How Many Fingers Do Cats Have?

Fingers are precious things. In the human world, for instance, they even have a top-dollar tag.

A lost finger can get you $15,000 in workers’ compensation in the body parts market. If that’s the price of one finger, think of a full set! 

Things aren’t much different among other animals where fingers also count as a treasure. The dexterity they offer can leave fingerless animals envious of the others who boast a full set.

So, is your cat among the fortunate? And if so, how many fingers does your cat have?

How Many Fingers Are in A Cat?

It turns out that cats don’t have any fingers at all! They are also not envious of their fellows in the animal kingdom who are blessed with fingers.

That’s because they have something that is just as good if not better: toes.

Fingers are the preserve for primates (humans, monkeys, baboons, chimps, etc.), a club to which cats proudly don’t belong.

So, the right question we should be struggling to answer is: how many toes does your cat have?

Toes Vs Fingers 

Digits is the catch-all name for both fingers and toes. While fingers are digits found on the forelimbs of primates, toes are found on the feet of all animals. 

Toes are chiefly used as aides for walking or running but the way this is done is different depending on the animal.

Since cats belong to a group called digitigrades, they walk or stand on their toes with the rest of the foot raised. This gives them an advantage over other animal such as plantigrades (e.g. humans) or ungulates. They can move faster and more quietly, a useful thing when pursuing or stalking prey.

Plantigrades place the entire foot on the ground while ungulates (e.g., large mammals like giraffes, hippos, and rhinos) walk or stand on tiptoe.

 Although it may feel a bit awkward, toe-walking can also occur in people—except that its only in children who afterward outgrow it.

Origin of Toes

According to evolutionary science, the first land animals evolved from sea fishlike ancestors.

On land, they needed feet and toes to support their weight. As a result, they adapted by shedding their fins for limbs. These creatures were five-toed which provided a pattern for later land vertebrates.

However, evidence has also been found that up to 8 eight toes were in the first 4-legged animals (called tetrapods) that came out of the water. 

Later, these digits reduced to 5 which have been retained as the basic pattern for all birds, mammals, reptiles, and amphibians today.

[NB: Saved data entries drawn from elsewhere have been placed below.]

(** [body] is [JUndefined] when the caller omits it. *)
Definition apiPost (path : string) (body : value) : M value :=
  request path
    {| init_method := Some "POST";
       init_headers := None;
       init_body := if ToBoolean body then Some (JSON_stringify body) else None |}.

(** A call of one of the two functions that the client exports. *)
Inductive call : Type :=
  | Get (path : string)
  | Post (path : string) (body : value).

Definition perform (c : call) : M value :=
  match c with
  | Get path => apiGet path
  | Post path body => apiPost path body
  end.

(** The request that [request path options] hands to [fetch] when the
    storage is [ls]. *)
Definition issued (path : string) (options : RequestInit)
    (ls : gmap string string) : Request :=
  {| req_url := API_BASE_URL env +:+ path;
     req_init :=
       {| init_method := init_method options;
          init_headers :=
            Some (with_token (ls !! "authToken") (base_headers options));
          init_body := init_body options |} |}.

(** The options that [apiGet] and [apiPost] pass to [request]. *)
Definition options_of (c : call) : RequestInit :=
  match c with
  | Get _ =>
      {| init_method := Some "GET"; init_headers := None; init_body := None |}
  | Post _ body =>
      {| init_method := Some "POST";
         init_headers := None;
         init_body := if ToBoolean body then Some (JSON_stringify body) else None |}
  end.

Definition path_of (c : call) : string :=
  match c with
  | Get path | Post path _ => path
  end.
Lemma BGL_form_factor_spec_den i bz gz z p phi gp gphi pv phiv cs :
  den i bz gz z →
  p z = Ok pv → den i false gp pv →
  phi z = Ok phiv → den i true gphi phiv →
  ∃ v, BGL_form_factor_spec z p phi (VList cs) = Ok v ∧
    den i true
      (λ w, ndiv (series_num (gz w) 0 cs (Real 0)) (nmul (gp w) (gphi w))) v.
Proof.
  intros Hz Hp Hpv Hphi Hphiv.
  destruct (series_den i bz gz z Hz cs 0%nat false (λ _, Real 0) #0)
    as (ts & series & Hts & Hsum & Hseries); [apply den_float|].
  destruct (den_arith nmul _ _ _ _ _ _ _ Hpv Hphiv) as (d & Hd & Hdv).
  destruct (den_arith ndiv _ _ _ _ _ _ _ Hseries Hdv) as (v & Hv & Hvv).
  exists v. split; [|revert Hvv; by rewrite orb_true_r].
  unfold BGL_form_factor_spec, py_sum, vmul, vdiv. cbn [iterate and_then].
  rewrite Hts. cbn [and_then]. rewrite Hsum, Hp, Hphi. cbn [and_then].
  by rewrite Hd.
Qed.

(** ** The methods as elementwise functions *)

Section Methods.

Variable z_var : value → result value.
Variable BGL_form_factor :
  value → (value → result value) → (value → result value) → value →
  result value.

(** Method resolution. *)
Lemma G_BToD w s :
  cls s = BToD → G z_var BGL_form_factor w s = BToD_G w s.
Proof. unfold G, bind, self. by intros ->. Qed.

Lemma G_BToDCLN w s :
  cls s = BToDCLN → G z_var BGL_form_factor w s = BToDCLN_G z_var w s.
Proof. unfold G, bind, self. by intros ->. Qed.

Lemma G_BToDBGL w s :
  cls s = BToDBGL →
  G z_var BGL_form_factor w s = BToDBGL_G z_var BGL_form_factor w s.
Proof. unfold G, bind, self. by intros ->. Qed.

Lemma BToDCLN_G_evals i b gz w z G_1 rho2 s :
  dict s !! "G_1" = Some (VFloat G_1) →
  dict s !! "rho2" = Some (VFloat rho2) →
  z_var w = Ok z → den i b gz z →
  evals i b (λ x, CLN_num G_1 rho2 (gz x)) (BToDCLN_G z_var w) s.
Proof.
  intros HG1 Hrho Hzv Hz. unfold BToDCLN_G.
  evals_step; [evals_step|].
  eapply evals_bind; [exists z; split; [by apply returns_lift | done]|].
  intros z' Hz'. cbv beta.
  eapply evals_flag; [|eapply evals_ext; [|repeat evals_step]].
  - by destruct b.
  - done.
Qed.

Lemma dGamma_dw_evals i gw gG w G_F m_B m_D eta_EW V_cb s :
  dict s !! "m_B" = Some (VFloat m_B) →
  dict s !! "m_D" = Some (VFloat m_D) →
  dict s !! "V_cb" = Some (VFloat V_cb) →
  dict s !! "eta_EW" = Some (VFloat eta_EW) →
  dict s !! "G_F" = Some (VFloat G_F) →
  den i true gw w →
  evals i true gG (G z_var BGL_form_factor w) s →
  evals i true
    (λ x, rate_num G_F m_B m_D eta_EW V_cb (gw x) (gG x))
    (dGamma_dw z_var BGL_form_factor w) s.
Proof.
  intros HmB HmD HV Heta HGF Hw HG. unfold dGamma_dw, np_pi.
  eapply evals_flag; [|eapply evals_ext; [|
    repeat first [eassumption | evals_step]]].
  - done.
  - done.
Qed.

End Methods.

Section SeriesModel.

Variable z_var : value → result value.

Lemma form_factor_call_evals i gz w z r a s :
  dict s !! "r" = Some (VFloat r) →
  dict s !! "expansion_coefficients" = Some (VList a) →
  z_var w = Ok z → den i true gz z →
  evals i true (λ x, series_sum_num r a (gz x))
    (form_factor_call z_var BGL_form_factor_spec w) s.
Proof.
  intros Hr Ha Hzv Hz.
  destruct (phi_plus_evals i true gz z r s Hr Hz) as (phiv & Hphi & Hphiv).
  destruct (BGL_form_factor_spec_den i true gz z (λ _, Ok #1)
              (λ z, (phi_plus z s).1) (λ _, Real 1)
              (λ x, phi_num r (gz x)) #1 phiv a)
    as (v & Hv & Hvv); [done | done | apply den_float | by rewrite Hphi
                       | done|].
  exists v. split; [|done]. unfold form_factor_call.
  eapply returns_bind; [by apply returns_lift|].
  eapply returns_bind; [done|].
  eapply returns_bind; [by apply returns_getattr|].
  by apply returns_lift.
Qed.

Lemma fplus_evals i gz w z r a s :
  dict s !! "r" = Some (VFloat r) →
  dict s !! "expansion_coefficients" = Some (VList a) →
  z_var w = Ok z → den i true gz z →
  evals i true (λ x, npow (series_sum_num r a (gz x)) (Real 2))
    (fplus z_var BGL_form_factor_spec w) s.
Proof.
  intros Hr Ha Hzv Hz. unfold fplus.
  eapply evals_flag; [|eapply evals_ext; [|
    repeat first [by eapply form_factor_call_evals | evals_step]]].
  - done.
  - done.
Qed.

Lemma BToDBGL_G_evals i gz w z r a s :
  dict s !! "r" = Some (VFloat r) →
  dict s !! "expansion_coefficients" = Some (VList a) →
  z_var w = Ok z → den i true gz z →
  evals i true (λ x, BGL_num r a (gz x))
    (BToDBGL_G z_var BGL_form_factor_spec w) s.
Proof.
  intros Hr Ha Hzv Hz. unfold BToDBGL_G.
  eapply evals_flag; [|eapply evals_ext; [|
    repeat first [by eapply form_factor_call_evals | evals_step]]].
  - done.
  - done.
Qed.

End SeriesModel.

(** ** Closed forms on the real numbers *)

Ltac nsimpl :=
  repeat first
    [ progress cbn [nadd nsub nmul lift2 npow]
    | rewrite float_pow_pos
    | rewrite ndiv_Real by lra
    | rewrite nsqrt_Real by lra ].

Lemma CLN_num_Real (G_1 rho2 z : R) :
  CLN_num (Real G_1) (Real rho2) (Real z) =
  Real ((G_1 * (1 - 8 * rho2 * z + (51 * rho2 - 10) * z ^ 2
               - (252 * rho2 - 84) * z ^ 3)) ^ 2).
Proof. unfold CLN_num. by nsimpl. Qed.

Lemma prefactor_num_Real (r : R) :
  r ≠ -1 → prefactor_num (Real r) = Real (4 * r / (1 + r) ^ 2).
Proof.
  intros Hr. unfold prefactor_num. nsimpl.
  rewrite ndiv_Real; [done|]. simpl. nra.
Qed.

(** The bracket of the outer function is positive on the unit interval. *)
Lemma bracket_pos (r z : R) :
  0 <= r → -1 <= z < 1 → 0 < (1 + r) * (1 - z) + 2 * sqrt r * (1 + z).
Proof.
  intros Hr Hz. pose proof (sqrt_pos r).
  assert (0 < (1 + r) * (1 - z)) by nra.
  assert (0 <= 2 * sqrt r * (1 + z)) by nra. lra.
Qed.

Lemma phi_num_Real (r z : R) :
  0 <= r → -1 <= z < 1 →
  phi_num (Real r) (Real z) = Real (outer_function r z).
Proof.
  intros Hr Hz. pose proof (bracket_pos r z Hr Hz).
  unfold phi_num, outer_function. nsimpl.
  rewrite float_pow_half by lra.
  rewrite float_pow_neg by lra. done.
Qed.

Lemma outer_function_pos (r z : R) :
  0 <= r → -1 < z < 1 → 0 < outer_function r z.
Proof.
  intros Hr Hz.
  assert (0 < (1 + r) * (1 - z) + 2 * sqrt r * (1 + z))
    by (apply bracket_pos; lra).
  assert (0 < sqrt (1 - z)) by (apply sqrt_lt_R0; lra).
  assert (0 < (1 + z) ^ 2) by (apply pow_lt; lra).
  assert (0 < / ((1 + r) * (1 - z) + 2 * sqrt r * (1 + z)) ^ 5)
    by (apply Rinv_0_lt_compat, pow_lt; lra).
  unfold outer_function.
  do 3 (apply Rmult_lt_0_compat; [|done]). lra.
Qed.

Lemma rate_num_Real (G_F m_B m_D eta_EW V_cb w g : R) :
  0 <= w ^ 2 - 1 →
  rate_num (Real G_F) (Real m_B) (Real m_D) (Real eta_EW) (Real V_cb)
    (Real w) (Real g) =
  Real (G_F ^ 2 * m_D ^ 3 / 48 / PI ^ 3 * (m_B + m_D) ^ 2
        * sqrt (w ^ 2 - 1) ^ 3 * eta_EW ^ 2 * V_cb ^ 2 * g).
Proof.
  intros Hw. pose proof PI_RGT_0.
  assert (PI ^ 3 ≠ 0) by (apply pow_nonzero; lra).
  unfold rate_num. nsimpl.
  rewrite ndiv_Real by done. nsimpl.
  rewrite float_pow_three_halves by done. done.
Qed.

Lemma series_num_Real (z : R) (a : list R) : ∀ n acc,
  series_num (Real z) n (Real <$> a) (Real acc) = Real (series_R z n a acc).
Proof.
  induction a as [|a_i a IH]; intros n acc; [done|].
  simpl. rewrite float_pow_INR. apply IH.
Qed.

Lemma z_num_Real (w : R) :
  -1 <= w →
  z_num (Real w) =
  Real ((sqrt (w + 1) - sqrt 2) / (sqrt (w + 1) + sqrt 2)).
Proof.
  intros Hw. unfold z_num. nsimpl.
  pose proof (sqrt_pos (w + 1)).
  assert (0 < sqrt 2) by (apply sqrt_lt_R0; lra).
  by rewrite ndiv_Real by lra.
Qed.

Lemma z_num_1 : z_num (Real 1) = Real 0.
Proof.
  rewrite z_num_Real by lra. f_equal.
  replace (1 + 1) with 2 by lra. unfold Rdiv. ring.
Qed.

(** * The claims *)

(** A scalar call: what the elementwise function gives at the argument. *)
Lemma phi_plus_float (r z : R) s :
  dict s !! "r" = Some #r → 0 <= r → -1 <= z < 1 →
  returns (phi_plus #z) s #(outer_function r z).
Proof.
  intros Hr Hr0 Hz.
  eapply (evals_scalar (Real z));
    [apply (phi_plus_evals _ false (λ _, Real z)); [done | done]|].
  by apply phi_num_Real.
Qed.

(** C1 (amended): at z = 0 the outer function of a BGL model with masses
    m_B > 0 and m_D >= 0 returns 1.1213 / (1 + r + 2 sqrt r)^5 for the
    mass ratio r = m_D / m_B, a value that depends on r; it is 1.1213 when
    r = 0, that is for m_D = 0. *)
Theorem phi_plus_at_0 (PDG_G_F m_B m_D V_cb : R) (eta_EW : option R)
    (a : option value) (s : object) :
  0 < m_B → 0 <= m_D →
  new BToDBGL
    (BToDBGL_init PDG_G_F #m_B #m_D #V_cb (opt_float eta_EW) a) = Ok s →
  let r := m_D / m_B in
  returns (phi_plus #0) s #(1.1213 * / (1 + r + 2 * sqrt r) ^ 5) ∧
  (m_D = 0 → returns (phi_plus #0) s #1.1213).
Proof.
  intros HmB HmD Hnew r.
  assert (0 <= r) as Hr.
  { unfold r, Rdiv. apply Rmult_le_pos; [done|].
    apply Rlt_le, Rinv_0_lt_compat. done. }
  destruct (new_BToDBGL _ _ _ _ _ _ _ Hnew) as (_ & [_ _ _ _ _ Hdict] & _).
  rewrite ndiv_Real in Hdict by lra. fold r in Hdict.
  assert (returns (phi_plus #0) s #(1.1213 * / (1 + r + 2 * sqrt r) ^ 5))
    as Hvalue.
  { pose proof (phi_plus_float r 0 s Hdict Hr) as Hphi.
    unfold returns in *. rewrite Hphi by lra. do 3 f_equal.
    unfold outer_function.
    replace (1 - 0) with 1 by ring. rewrite sqrt_1.
    replace ((1 + r) * 1 + 2 * sqrt r * (1 + 0)) with (1 + r + 2 * sqrt r)
      by ring.
    f_equal. ring. }
  split; [exact Hvalue|].
  intros HmD0. assert (r = 0) as Hr0 by (unfold r; rewrite HmD0; lra).
  rewrite Hr0, sqrt_0 in Hvalue.
  replace (1.1213 * / (1 + 0 + 2 * 0) ^ 5) with 1.1213 in Hvalue; [done|].
  replace (1 + 0 + 2 * 0) with 1 by ring. rewrite pow1, Rinv_1. ring.
Qed.

Lemma sqrt_quarter : sqrt (1 / 4) = 1 / 2.
Proof.
  replace (1 / 4) with ((1 / 2) * (1 / 2)) by lra.
  apply sqrt_square. lra.
Qed.

(** C1 (counterexample): for m_B = 4 and m_D = 1 the mass ratio is 1/4, its
    root 1/2, the bracket 9/4, and [phi_plus(0)] is 1.1213 * (4/9)^5, which
    is not 1.1213. *)
Lemma phi_plus_at_0_counterexample :
  ∃ s x,
    new BToDBGL (BToDBGL_init G_F_GeV #4 #1 #0.04 None None) = Ok s ∧
    returns (phi_plus #0) s #x ∧ x = 1.1213 * (4 / 9) ^ 5 ∧ x ≠ 1.1213.
Proof.
  eexists. eexists. split; [|split; [|split]].
  - unfold new. rewrite (BToDBGL_init_run G_F_GeV (Real 4) (Real 1)).
    reflexivity.
  - apply (phi_plus_float (1 / 4) 0); [|lra|lra].
    unfold base_dict. cbn [dict].
    rewrite lookup_insert_ne by done. rewrite lookup_insert_eq.
    by rewrite ndiv_Real by lra.
  - unfold outer_function.
    rewrite sqrt_quarter. replace (1 - 0) with 1 by ring. rewrite sqrt_1.
    field.
  - unfold outer_function.
    rewrite sqrt_quarter. replace (1 - 0) with 1 by ring. rewrite sqrt_1.
    lra.
Qed.

Lemma phi_plus_at_0_witness :
  ∃ s s0,
    new BToDBGL (BToDBGL_init G_F_GeV #5.279 #1.870 #0.0411 None None)
      = Ok s ∧
    returns (phi_plus #0) s
      #(1.1213 * / (1 + 1.870 / 5.279 + 2 * sqrt (1.870 / 5.279)) ^ 5) ∧
    new BToDBGL (BToDBGL_init G_F_GeV #5.279 #0 #0.0411 None None)
      = Ok s0 ∧
    returns (phi_plus #0) s0 #1.1213.
Proof.
  eexists. eexists.
  assert (0 < 5.279) as HmB by lra.
  assert (0 <= 1.870) as HmD by lra.
  assert (0 <= 0) as HmD0 by lra.
  assert (∀ m_D : R,
            new BToDBGL (BToDBGL_init G_F_GeV #5.279 #m_D #0.0411 None None)
            = Ok (Object BToDBGL
                    (<["expansion_coefficients" := VList []]>
                       (base_dict G_F_GeV #5.279 #m_D #0.0411 #1.0066
                          (ndiv (Real m_D) (Real 5.279)) ∅))))
    as Hbuilt.
  { intros m_D. unfold new.
    by rewrite (BToDBGL_init_run G_F_GeV (Real 5.279) (Real m_D)). }
  pose proof (Hbuilt 1.870) as Hnew. pose proof (Hbuilt 0) as Hnew0.
  split; [exact Hnew|]. split.
  - exact (proj1 (phi_plus_at_0 G_F_GeV 5.279 1.870 0.0411 None None _
                    HmB HmD Hnew)).
  - split; [exact Hnew0|].
    exact (proj2 (phi_plus_at_0 G_F_GeV 5.279 0 0.0411 None None _
                    HmB HmD0 Hnew0) eq_refl).
Defined.


(** ** Scalar calls *)

Lemma new_BToD_example C init s s' :
  init (Object C ∅) = (Ok (), s') → s = s' → new C init = Ok s.
Proof. unfold new. by intros -> ->. Qed.

Lemma CLN_G_float z_var BGL_form_factor s (G_1 rho2 z : R) w :
  cls s = BToDCLN →
  dict s !! "G_1" = Some #G_1 → dict s !! "rho2" = Some #rho2 →
  z_var w = Ok #z →
  returns (G z_var BGL_form_factor w) s #(CLN_form_factor G_1 rho2 z).
Proof.
  intros Hcls HG1 Hrho Hz. unfold returns.
  rewrite G_BToDCLN by done.
  eapply (evals_scalar (Real 0));
    [by eapply (BToDCLN_G_evals _ _ false (λ _, Real z))|].
  apply CLN_num_Real.
Qed.

Lemma dGamma_dw_float z_var BGL_form_factor PDG_G_F s
    (m_B m_D V_cb eta_EW w g : R) :
  base_model PDG_G_F s m_B m_D V_cb eta_EW →
  0 <= w ^ 2 - 1 →
  returns (G z_var BGL_form_factor #w) s #g →
  returns (dGamma_dw z_var BGL_form_factor #w) s
    #(differential_rate PDG_G_F m_B m_D eta_EW V_cb w g).
Proof.
  intros [HmB HmD HV Heta HGF _] Hw HG.
  eapply (evals_scalar (Real w)).
  - eapply (dGamma_dw_evals _ _ _ (λ x, x) (λ _, Real g)); try done.
    by exists (VFloat (Real g)).
  - cbv beta. rewrite rate_num_Real by done. f_equal.
    unfold differential_rate. pose proof PI_RGT_0.
    field. lra.
Qed.
Definition query_order (order_id : option OrderId) (pair : option string)
    (pending_only : option bool) : Request :=
  let payload : Payload := [] in
  let payload :=
    if truthy_id order_id then dict_set "order_id" (str_id order_id) payload
    else if truthy_str pair then
      let payload := dict_set "pair" (get_default pair "") payload in
      match pending_only with
      | Some b => dict_set "pending_only" (if b then "TRUE" else "FALSE") payload
      | None => payload
      end
    else payload in
  mkRequest (String.append BASE_URL "/v3/query_order") payload.

Definition cancel_order (order_id : option OrderId) (pair : option string)
    : Request :=
  let payload : Payload := [] in
  let payload :=
    if truthy_id order_id then dict_set "order_id" (str_id order_id) payload
    else if truthy_str pair then dict_set "pair" (get_default pair "") payload
    else payload in
  mkRequest (String.append BASE_URL "/v3/cancel_order") payload.

(** ** Signing: [_get_signed_headers] *)

(** ["&".join(f"{k}={payload[k]}" for k in sorted(payload.keys()))]. *)
Definition total_params_of (payload : Payload) : string :=
  String.concat "&"
    (map (fun k => String.append k
                     (String.append "=" (get_default (dict_get k payload) "")))
       (sort_by String.ltb (fun k : string => k) (map fst payload))).

Section Signing.

(** [hmac.new(key, msg, sha256).hexdigest()], and the credentials read from
    the environment. *)
Variable hmac_sha256 : string -> string -> string.
Variables API_KEY API_SECRET : string.

(** [now] is the value of [_get_timestamp()] at the call.  The payload
    returned is the caller's dict after the update. *)
Definition _get_signed_headers (now : string) (payload : Payload)
    : Payload * Payload * string :=
  let payload := dict_set "timestamp" now payload in
  let total_params := total_params_of payload in
  let signature := hmac_sha256 API_SECRET total_params in
  ([("RST-API-KEY", API_KEY); ("MSG-SIGNATURE", signature)],
   payload, total_params).

(** [get_balance()] and [get_pending_count()] call [_get_signed_headers()]
    without an argument: they share the one dict that is the default value
    of [payload].  [default_payload] is that dict before the call; the call
    returns it updated. *)
Definition signed_default_call (now : string) (default_payload : Payload)
    : Payload * Payload * string :=
  _get_signed_headers now default_payload.

(** A run of such calls, each at its own time, from the dict as created at
    definition time: the [total_params] each call signs, and the dict left
    behind. *)
Fixpoint signed_default_calls (times : list string) (default_payload : Payload)
    : list string * Payload :=
  match times with
  | [] => ([], default_payload)
  | now :: rest =>
      let '(_, payload, total_params) := signed_default_call now default_payload in
      let '(signed, final) := signed_default_calls rest payload in
      (total_params :: signed, final)
  end.

End Signing.

End RequestBuilders.

(** ** Execution: the order loop of [Trading_Bot.run] *)

(** The requests sent so far, and how the code went on: a value, or the
    exception that stopped it. *)
Definition Exec (A : Type) : Type := list Request * result A.

Definition exec_ret {A : Type} (a : A) : Exec A := ([], Ok a).

Definition exec_bind {A B : Type} (m : Exec A) (k : A -> Exec B) : Exec B :=
  match snd m with
  | Ok a => (fst m ++ fst (k a), snd (k a))
  | Raise e => (fst m, Raise e)
  end.

Definition exec_lift {A : Type} (r : result A) : Exec A := ([], r).

(** Post the request of a [place_order] call, if it makes one. *)
Definition exec_post (r : option Request) : Exec unit :=
  match r with
  | Some request => ([request], Ok tt)
  | None => ([], Ok tt)
  end.

Notation "x <~ m ;; k" := (exec_bind m (fun x => k))
  (at level 61, m at next level, right associativity).

Section Execution.

(** [round(x, ndigits)] ([ndigits] is [None] when the precision lookup found
    nothing) and [str] on a number. *)
Variable py_round : float -> option Z -> result float.
Variable str : float -> string.

(** The test of the [if] branch, evaluated left to right with [and]. *)
Definition buy_guard (balance : option BalanceData) (safety : float)
    (decision : Decision) : result bool :=
  if Action_eqb (action decision) BUY then
    spot_wallet <- spot_wallet_of balance ;;
    if wallet_free spot_wallet "USD"%string >? safety then
      balance_USD <- key_of (balance_USD decision) ;;
      Ok (balance_USD <? Max_position decision)
    else Ok false
  else Ok false.

(** The body of [for decision in decision_list]. *)
Definition execute_decision (balance : option BalanceData)
    (exchange_info : option ExchangeInfo) (safety : float)
    (decision : Decision) : Exec unit :=
  let coin := target decision in
  guard <~ exec_lift (buy_guard balance safety decision) ;;
  if guard then
    precision <~ exec_lift (get_coin_precision coin exchange_info) ;;
    amount <~ exec_lift (py_round (amount decision) precision) ;;
    _ <~ exec_post (place_order str coin "BUY"%string amount None None) ;;
    sell_price <~ exec_lift (key_of (sell_price decision)) ;;
    precision <~ exec_lift (get_price_precision coin exchange_info) ;;
    price <~ exec_lift (py_round sell_price precision) ;;
    exec_post (place_order str coin "SELL"%string amount (Some price) None)
  else if Action_eqb (action decision) SELL then
    _ <~ exec_post (Some (cancel_order None (Some (pair_of coin)))) ;;
    precision <~ exec_lift (get_coin_precision coin exchange_info) ;;
    amount <~ exec_lift (py_round (amount decision) precision) ;;
    exec_post (place_order str coin "SELL"%string amount None None)
  else exec_ret tt.

(** The loop: an exception leaves it. *)
Fixpoint execute (balance : option BalanceData)
    (exchange_info : option ExchangeInfo) (safety : float)
    (decision_list : list Decision) : Exec unit :=
  match decision_list with
  | [] => exec_ret tt
  | decision :: rest =>
      _ <~ execute_decision balance exchange_info safety decision ;;
      execute balance exchange_info safety rest
  end.

(** One pass of the [while True] body: the requests it sends and the
    sellpoint it hands to the next pass. *)
Definition cycle_requests (f : CycleFeed) (exchange_info : option ExchangeInfo)
    (sellpoint safety safety_coefficient : float) : Exec float :=
  log <~ exec_lift (cycle f sellpoint safety safety_coefficient) ;;
  _ <~ execute (cycle_balance f) exchange_info safety (execution_order log) ;;
  exec_ret (new_sellpoint log).

End Execution.

Unset Implicit Arguments.

(** * Vocabulary of the properties

    Definitions the statements below use: the specification's own wording
    of the sizer and of the valuation, predicates on Decisions and
    thresholds, and sample inputs. *)

(** ** Position sizer *)

(** The sizer as the specification words it. *)
Definition floor_volatility (price sd : float) : float :=
  if sd =? zero then price * Fin 0.001 else sd.

Definition spec_max_position (price sd volRatio totalCapital riskCoefficient : float)
    : float :=
  totalCapital * riskCoefficient / ((floor_volatility price sd / price) / volRatio).

(** ** Portfolio valuation *)

(** Free plus locked quantity of one wallet entry. *)
Definition holding (info : BalanceInfo) : float :=
  get_default (Free info) zero + get_default (Lock info) zero.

Some animals adapted further by adding new toes. For example, pandas have developed six fingers.

Number of Toes in Cats 

Cats Back Claws

The number of toes that cats have is 18 in total. This consists of 5 toes for each front paw and 4 for each hind paw, making a total of 18. 

That looks strange since it differs from the general pattern of 20 for most 4-legged animals. So, do cats suffer from a painful toe deficiency? 

Actually, cats are excellently served by this number of toes. The front paw with its 5 toes is almost adept as the human hand, grabbing or handling items or performing its grooming rituals.

 The hind paws are great for running, or pouncing. In addition, the 4 paws also come with soft pads which give the cat noiseless movement when it is pouncing or running. 

Related Post: 20 Things You Didn’t Know About Cat Leg Anatomy

The Curious Case of Polydactyl Cats

Having 18 toes is not the end of the matter for the cats though. Several cats can be found with more toes. This is due to a genetic anomaly known as polydactyly.

Instead of the normal 18 toes (five toes for front paws and four toes for hind paws), these cats have extra toes to give them up to 9 toes in any of their paws. However, the extra toes are commonly found in the front paws only.

Two polydactyl cats called Jake (a Canadian) and Paws (an American) entered the Guinness World Records for having the highest number of toes (28). 

The highest toe number in a cat ever reported was 32 toes in 1974. This particular cat had a whopping 8 toes in each paw.

Other than the extra work it gives pet owners in trimming, the condition is harmless to cats.

Polydactyly should not be confused with Feline Radial Hypoplasia which is a severe deformity that also produces extra toes.

Polydactyl cats tend to be found in some geographical areas. For example, many are native to South West England and the East Coast of America. 

Related Post: Normal Cat Paw Vs Polydactyl—A Complete Guide To Your Kitty’s Paws


If cats can show an excess in toes from the normal, surely, they can also have a deficiency?

 It’s known as syndactyl. This condition is much rarer than polydactyl.

It is caused by fusion of one or more toes in the forelimbs. Just like in polydactyl, the cat is not affected. It’s able to run and climb normally.


The feline world is not dictated by toe norm of having 18 toes.

Take or leave a toe or two, most toe numbers are adequate to give the cat the toehold it needs to strut on the world platform with confidence.